As #rerun already pointed out, in either case you probably want to use realloc. In particular, this might be able to expand an allocation "in place", and avoid copying data as often. Of course, that's not guaranteed, but at least you're giving it a chance; if you malloc and copy every time, you eliminate even the possibility of that optimization.
You have two arrays doesn't new_array[i] = array[i] do what you need.

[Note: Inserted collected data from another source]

(** An access of this session is excluded or skipped. *)
Lemma Process_seen e c d keys :
  bloom_holds (d_filter d) keys → (fe_LayerID e, fe_Path e) ∈ keys →
  ∃ r d', Process e c d = Some (r, d') ∧ (dr_Action r = ActionExclude ∨ dr_Action r = ActionSkip) ∧
    d_tracker d' = d_tracker d ∧ d_cache d' = d_cache d.
Proof.
  intros Hf Hin. unfold Process. cbn zeta.
  change (d_layers (count_received d)) with (d_layers d). change (d_filter (count_received d)) with (d_filter d).
  destruct (IsFileVisible _ _ _); cbn [negb].
  2:{ do 2 eexists. split; [done |]. split; [by left | done]. }
  rewrite TestAndAdd_eq by apply Hf. rewrite (Test_holds _ _ _ _ Hf).
  destruct (Add_holds (fe_LayerID e) (fe_Path e) _ _ Hf) as (bf' & -> & _). cbn [mbind option_bind].
  rewrite bool_decide_eq_true_2.
  - do 2 eexists. split; [done |]. split; [by right | done].
  - apply Forall_forall. intros q Hq. apply Exists_exists. by eexists.
Qed.

(** ** What a session answers and counts *)

(** The answers of the calls of [Process], in order *)
Definition dedup_results (ops : list dedup_op) (d : Deduplicator) : option (Deduplicator * list DeduplicationResult) :=
  foldl (λ acc op, '(d, rs) ← acc;
    match op with
    | DProcess e c => '(r, d) ← Process e c d; Some (d, rs ++ [r])
    | _ => d ← dedup_do d op; Some (d, rs)
    end) (Some (d, [])) ops.

(** The layers as they are now, and the accesses of visible files since the last reset: no
    state of the deduplicator is looked at. *)
Definition session (ops : list dedup_op) (layers0 : memStore) : memStore * list (FsLayerID * string) :=
  foldl (λ st op, match op with
    | DProcess e c => (st.1, if IsFileVisible st.1 c (fe_Path e) then st.2 ++ [(fe_LayerID e, fe_Path e)] else st.2)
    | DRecord _ => st
    | DReset => (st.1, [])
    | DLayers s => (s, st.2)
    end) (layers0, []) ops.

Definition processed (ops : list dedup_op) : list FsAccessEvent :=
  omap (λ op, match op with DProcess e _ => Some e | _ => None end) ops.

(** How many of the results have an action, modulo the width of the counters *)
Definition tally (a : Action) (rs : list DeduplicationResult) : N :=
  u64 (N.of_nat (length (filter (λ r, dr_Action r = a) rs))).

Definition counter (a : Action) (d : Deduplicator) : N :=
  match a with
  | ActionCompute => d_computed d
  | ActionReuse => d_reused d
  | ActionSkip => d_skipped d
  | ActionExclude => d_excluded d
  end.

Lemma tally_snoc a rs r : tally a (rs ++ [r]) = if decide (dr_Action r = a) then u64 (tally a rs + 1) else tally a rs.
Proof.
  unfold tally. rewrite filter_app, length_app, filter_cons, filter_nil. case_decide; cbn [length].
  - rewrite u64_add_l. f_equal. lia.
  - by rewrite Nat.add_0_r.
Qed.

(** What a call of [Process] does to the counters and to the filter *)
Lemma Process_effect e c d keys :
  bloom_holds (d_filter d) keys →
  ∃ r d', Process e c d = Some (r, d') ∧ dr_Event r = e ∧ d_layers d' = d_layers d ∧
    bloom_holds (d_filter d')
      (if IsFileVisible (d_layers d) c (fe_Path e) then keys ++ [(fe_LayerID e, fe_Path e)] else keys) ∧
    d_received d' = u64 (d_received d + 1) ∧
    ∀ a, counter a d' = if decide (dr_Action r = a) then u64 (counter a d + 1) else counter a d.
Proof.
  intros Hf. unfold Process. cbn zeta.
  change (d_layers (count_received d)) with (d_layers d). change (d_filter (count_received d)) with (d_filter d).
  destruct (IsFileVisible _ _ _); cbn [negb]; [| by do 2 eexists; split_and!; [done.. | intros []]].
  rewrite TestAndAdd_eq by apply Hf. rewrite (Test_holds _ _ _ _ Hf).
  destruct (Add_holds (fe_LayerID e) (fe_Path e) _ _ Hf) as (bf' & -> & Hf' & _). cbn [mbind option_bind].
  destruct (bool_decide _); [by do 2 eexists; split_and!; [done.. | intros []] |].
  destruct (cache_walk _ _ _) as [[h|] ss]; [destruct (NeedsRehash _ _ _ _); cbn [negb] |];
    by do 2 eexists; split_and!; [done.. | intros []].
Qed.

Section results.
Context `{BloomSizing} `{GoRange}.
Context (layers0 : memStore) (shardCount maxEntries : Z) (items : N) (rate : Q).
Hypothesis Hshards : (shardCount < 2 ^ 63)%Z.
Hypothesis Hbits : (bits_for (default_items items) (default_rate rate) ≤ 2 ^ 63)%N.

Notation start := (dedup0 layers0 shardCount maxEntries items rate).

Lemma dedup_results_inv ops :
  ∃ d rs, dedup_results ops start = Some (d, rs) ∧ dedup_run ops start = Some d ∧
    dr_Event <$> rs = processed ops ∧ d_layers d = (session ops layers0).1 ∧
    bloom_holds (d_filter d) (session ops layers0).2 ∧ d_received d = u64 (N.of_nat (length rs)) ∧
    ∀ a, counter a d = tally a rs.
Proof.
  induction ops as [|op ops IH] using rev_ind.
  { exists start, []. split_and!; [done.. | by apply New_holds | done | by intros []]. }
  destruct IH as (d & rs & E & Er & Ee & El & Hf & Hr & Hc).
  unfold dedup_results, dedup_run, session, processed in *. rewrite !foldl_app, omap_app. cbn [foldl omap list_omap].
  rewrite E, Er, <- Ee. cbn [mbind option_bind]. destruct op as [e c|h| |s]; cbn [dedup_do mbind option_bind].
  - destruct (Process_effect e c d _ Hf) as (r & d' & -> & Hev & Hl' & Hf' & Hr' & Hc'). exists d', (rs ++ [r]).
    rewrite fmap_app. cbn [fmap list_fmap fst snd]. rewrite Hev, Hl', El in *. split_and!; [done.. | |].
    + rewrite Hr', Hr, u64_add_l, length_app. f_equal. simpl. lia.
    + intros a. by rewrite Hc', tally_snoc, Hc.
  - exists (RecordComputed h d), rs. rewrite app_nil_r. by split_and!.
  - exists (ResetSession d), rs. rewrite app_nil_r. split_and!; [done.. | by eapply Reset_holds | done | done].
  - exists (with_layers d s), rs. rewrite app_nil_r. by split_and!.
Qed.
End results.

(** C29: the decision for an event, and the counters.  After any calls and changes of the layers,
    no index of the filter has been out of range, each call of [Process] was answered for its
    event, [EventsReceived] is the number of the answers and each other counter the number of
    those with its action (modulo the width of the counters).  The next event is excluded exactly
    when its file is not visible in the layers as they are now; it is skipped exactly when it is
    visible and each of its filter positions is one of some visible access since the last reset,
    which every such access satisfies and a fresh one may by a collision; and it is reused exactly
    when neither holds and the lowest hash cached for the chain is valid, which is the answer.
    Otherwise it is to be computed. *)
Theorem Process_decides (S : BloomSizing) (R : GoRange) (layers0 : memStore) (shardCount maxEntries : Z) (items : N)
    (rate : Q) (ops : list dedup_op) :
  (shardCount < 2 ^ 63)%Z → (bits_for (default_items items) (default_rate rate) ≤ 2 ^ 63)%N →
  ∃ d rs, dedup_results ops (dedup0 layers0 shardCount maxEntries items rate) = Some (d, rs) ∧
    dr_Event <$> rs = processed ops ∧
    (let st := dedup_Stats d in
     ps_EventsReceived st = u64 (N.of_nat (length rs)) ∧ ps_EventsComputed st = tally ActionCompute rs ∧
     ps_EventsReused st = tally ActionReuse rs ∧ ps_EventsSkipped st = tally ActionSkip rs ∧
     ps_EventsExcluded st = tally ActionExclude rs) ∧
    ∀ e c, ∃ r d', Process e c d = Some (r, d') ∧ dr_Event r = e ∧
      let '(layers, seen) := session ops layers0 in
      let at_ := key_positions (d_filter d) in
      let visible := IsFileVisible layers c (fe_Path e) in
      let collides := ∀ q, q ∈ at_ (fe_LayerID e, fe_Path e) → ∃ k, k ∈ seen ∧ q ∈ at_ k in
      (dr_Action r = ActionExclude ↔ visible = false) ∧
      (dr_Action r = ActionSkip ↔ visible = true ∧ collides) ∧
      ((fe_LayerID e, fe_Path e) ∈ seen → collides) ∧
      (dr_Action r = ActionReuse ↔ visible = true ∧ ¬ collides ∧
        ∃ l h, first_cached (fe_Path e) (c_layers c) (d_cache d) = Some (l, h) ∧
          NeedsRehash layers c (fe_Path e) (fh_LayerID h) = false ∧ dr_CachedHash r = Some h).
Proof.
  intros Hs Hb. destruct (dedup_results_inv layers0 shardCount maxEntries items rate Hb ops)
    as (d & rs & E & Er & Ee & El & Hf & Hr & Hc). exists d, rs.
  split; [done |]. split; [done |]. split.
  { split_and!; [done | apply (Hc ActionCompute) | apply (Hc ActionReuse) | apply (Hc ActionSkip) | apply (Hc ActionExclude)]. }
  intros e c. destruct (dedup_run_inv layers0 shardCount maxEntries items rate Hs Hb ops) as (d1 & cops & E1 & Hd).
  rewrite Er in E1. injection E1 as <-. destruct (Process_cases _ _ _ _ Hs Hb ops cops d e c Hd)
    as (seen & r & d' & cops' & Ht & Ep & _ & Hev & Ea & _ & Hcached). exists r, d'. split; [done |]. split; [done |].
  destruct (session ops layers0) as [layers keys]. cbn [fst snd] in *. cbn zeta. subst layers.
  rewrite (Test_holds _ _ _ _ Hf) in Ht. injection Ht as Ht.
  set (collides := ∀ q, _ → _). assert (seen = true ↔ collides) as Hseen.
  { rewrite <- Ht, bool_decide_eq_true, Forall_forall. unfold collides. by setoid_rewrite Exists_exists. }
  clearbody collides. assert ((fe_LayerID e, fe_Path e) ∈ keys → seen = true) as Hin.
  { intros Hin. rewrite <- Ht. apply bool_decide_eq_true_2, Forall_forall. intros q Hq. apply Exists_exists. by eexists. }
  rewrite <- Hseen. clear Hseen Hc Hf Ht. rewrite Ea. rewrite Ea in Hcached. unfold expected_action in *.
  destruct (IsFileVisible _ _ _); [| by repeat split; naive_solver].
  destruct seen; [by split_and!; naive_solver |]. destruct (first_cached _ _ _) as [[l h]|]; [| by split_and!; naive_solver].
  destruct (NeedsRehash _ _ _ _) eqn:Hre; split_and!; [naive_solver congruence.. |].
  split; [intros _ | done]. split; [done |]. split; [done |]. exists l, h. split_and!; [done.. | by apply Hcached].
Qed.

Have you looked at realloc as a possible solution.
Just assign the values across. new_array[i] = array[i].
The problem you may be running into is that, for obj* to actually be an array of pointers, obj must itself be a pointer type:
typedef struct
{
int value1;
} obj_pool;
typedef obj_pool* obj;
int main(int argc, char* argv[])
{
obj_pool pool1;
pool1.value1 = 5;
obj array[] = { &pool1 };
array[0]->value1 = 16;
return 0;
}
Another problem you'll run into once you get this compiling is that sizeof(array) == sizeof(obj*). NUM_ELEM(array) will always return the same value. This means you'll have to pass a size_t array_size parameter to your function.
in your code elements of the array are not pointers on the structure, they are structure objects. elements of the this array obj** array are pointers on the structure obj.
#define NUM_ELEM(x) (sizeof (x) / sizeof (*(x)))
void add_to_obj_array(obj* new_obj, obj** array)
{
int number_of_elements = 0;
if (array != NULL)
{
number_of_elements = NUM_ELEM(array);
}
// expand array with one more item
array = (obj**)realloc(array, (number_of_elements + 1) * sizeof(new_obj));
if (array == NULL )
{
/* memory request refused :( */
return;
}
// Put new item at the last place on the array
array[number_of_elements] = new_obj;
}
So here we used matrix (pointer on pointers of the obj structure). When we add new element we simply expand existing array for one place and on that place we put new structure object. There is no need to return value because we operate on the pointers of the objects, and all change is done on actual objects, not on their copies.